Tendo executado propostas ao longo dos anos anteriores, em 2019 pudemos estreitar laços com escolas com que vínhamos trabalhando nos anos anteriores. Tivemos a oportunidade de atender um mesmo grupo de alunos de maneira continuada em algumas escolas. Expandimos a natureza das ações escolhidas pela nossa cuidadosa curadoria para essas escolas. Conseguimos atender turmas de Jovens e Adultos. Fortalecemos nas escolas por onde passamos, o direito a saber que a escola tem. Neste momento, em casa, é o que seguimos fazendo. Pensando formas de fortalecer e expandir esse trabalho, percorrer outras paragens, quadras, salas e bibliotecas
Ao nos jogar para o espaço da escola pública, jogando o refletor de luz para as tais pautas bomba da escola pública, auxiliamos a escrita de uma nova dramaturgia dos espaços e apoiamos o acontecimento de novas performatividades do existir. Nosso trabalho é de apoio e cooperação ao desenvolvimento e fortalecimento a liberdade de ensino das instituições públicas em todos os níveis de ensino. Seguimos essa bandeira porque sabemos ser necessária uma educação emancipadora, e porque sim e assim o é. E o nosso aprofundamento nessa prática é consequência do exercício de revisitar a escola, do entendimento do poder transformador que esse espaço tem. Construir esse eixo e refiná-lo através dos anos é parte de uma luta antiga que antecede a todos nós. Tem a ver com o desejo de comunhão e bem estar entre todos os devires possíveis. É parte da construção do aclamado novo mundo que tanto sonhamos, que tanto precisamos.
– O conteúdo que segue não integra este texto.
(** ** The module's interface *)

(** C3.  When the module initialises, its exports are the single binding
    [Actions] (there is no [default] and no other name), and [Actions]
    refers to the object the literal denotes, each of the four keys holding
    the value imported under that name. *)
Theorem index_exports_only_Actions
    (load : string → Error + Sibling)
    (s s' : Host) (exports : gmap string Value) :
  module_init load s = (s', inr exports) →
  ∃ l a m av mv h',
    siblings_export load (heap s) a m av mv h' ∧
    exports = {[ "Actions" := VRef l ]} ∧
    dom exports = {[ "Actions" ]} ∧
    exports !! "default" = None ∧
    (∀ n, n ≠ "Actions" → exports !! n = None) ∧
    heap s' !! l = Some (object_literal [ ("Action", a); ("ActionView", av);
                                          ("MenuAction", m);
                                          ("MenuActionView", mv) ]).
Proof.
  intros (a & m & av & mv & h' & l & Hsib & _ & _ & -> & Hheap & _)%module_init_result.
  exists l, a, m, av, mv, h'. split; [done |]. split; [done |].
  split; [by rewrite dom_singleton_L |].
  split; [done |].
  split; [intros n Hn; by rewrite lookup_singleton_ne |].
  rewrite Hheap, lookup_insert_eq. done.
Qed.

Lemma index_exports_only_Actions_witness :
  module_init marker_load empty_host = (marker_final, inr marker_index_exports) ∧
  ∃ l a m av mv h',
    siblings_export marker_load (heap empty_host) a m av mv h' ∧
    marker_index_exports = {[ "Actions" := VRef l ]} ∧
    dom marker_index_exports = {[ "Actions" ]} ∧
    marker_index_exports !! "default" = None ∧
    (∀ n, n ≠ "Actions" → marker_index_exports !! n = None) ∧
    heap marker_final !! l =
      Some (object_literal [ ("Action", a); ("ActionView", av);
                             ("MenuAction", m); ("MenuActionView", mv) ]).
Proof.
  split; [vm_compute; reflexivity |].
  apply (index_exports_only_Actions marker_load empty_host marker_final
           marker_index_exports).
  vm_compute. reflexivity.
Defined.

(** ** Failure of initialisation *)




(** The three kinds of failure, one host each.  On the last host the base
    model would throw if it ran, but the base view cannot be resolved, and
    that is what initialisation reports. *)
Example failure_runs :
  (module_init broken_load empty_host).2 =
    inl (InitFailed "./models/menuAction" (VString "boom")) ∧
  (module_init nameless_load empty_host).2 =
    inl (NoSuchExport "./models/action" "Action") ∧
  (module_init tangled_load empty_host).2 =
    inl (CannotResolve "./views/actionView").
Proof. repeat split; vm_compute; reflexivity. Qed.

(** ** Reading [Actions] *)

Section Consumers.

Variable load : string → Error + Sibling.

Lemma get_property_pure (obj : Value) (k : string) (s : Host) :
  (get_property obj k s).1 = s.
Proof.
  unfold get_property. destruct obj as [| | | | l]; try done.
  by destruct (heap s !! l).
Qed.

Lemma get_keys_pure (obj : Value) (s : Host) : (get_keys obj s).1 = s.
Proof.
  unfold get_keys. destruct obj as [| | | | l]; try done.
  by destruct (heap s !! l).
Qed.

(** Once the module has an outcome, importing it changes nothing. *)
Lemma import_index_settled (w : World) :
  status w ≠ Uninitialized → (import_index load w).1 = w.
Proof. unfold import_index. by destruct (status w). Qed.

Lemma import_index_settles (w : World) :
  status (import_index load w).1 ≠ Uninitialized.
Proof.
  unfold import_index. destruct (status w) eqn:Hst; cbn; try by rewrite Hst.
  by destruct (module_init load (host w)) as [s' [e | exports]].
Qed.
Referências Bibliográficas
Lei de Diretrizes e Bases da Educação, Brasil, 1996;
Lei Federal 11.988/09, Semana de Educação Para a Vida, Brasil;
Lei Estadual 22.413/16
Lei Federal 10.639/03
Lei Federal 11.645/08
Gio de Oliveira
Sou ator, professor e performer, e também exerci trabalhos enquanto dramaturgo, músico, produtor cultural, iluminador e diretor teatral, e antes de ser isso tudo, sou Bixa, sou Preta, sou filho de Axé. Com formação em Artes Cênicas Licenciatura pela Universidade Federal de Ouro Preto (DEART/IFAC/UFOP, 2018), desenvolvo meu trabalho enquanto professor e ativista pelos direitos humanos na cidade de Ouro Preto/MG e arredores, quer seja através de rodas de conversa e oficinas, quer seja enquanto artista e professor. Componho a Coletiva Queerlombos, onde realizo pesquisas e práticas desde 2016. Desde então, tenho me dedicado principalmente a organização do eixo Diversidade na Escola, verve muito importante do nosso trabalho.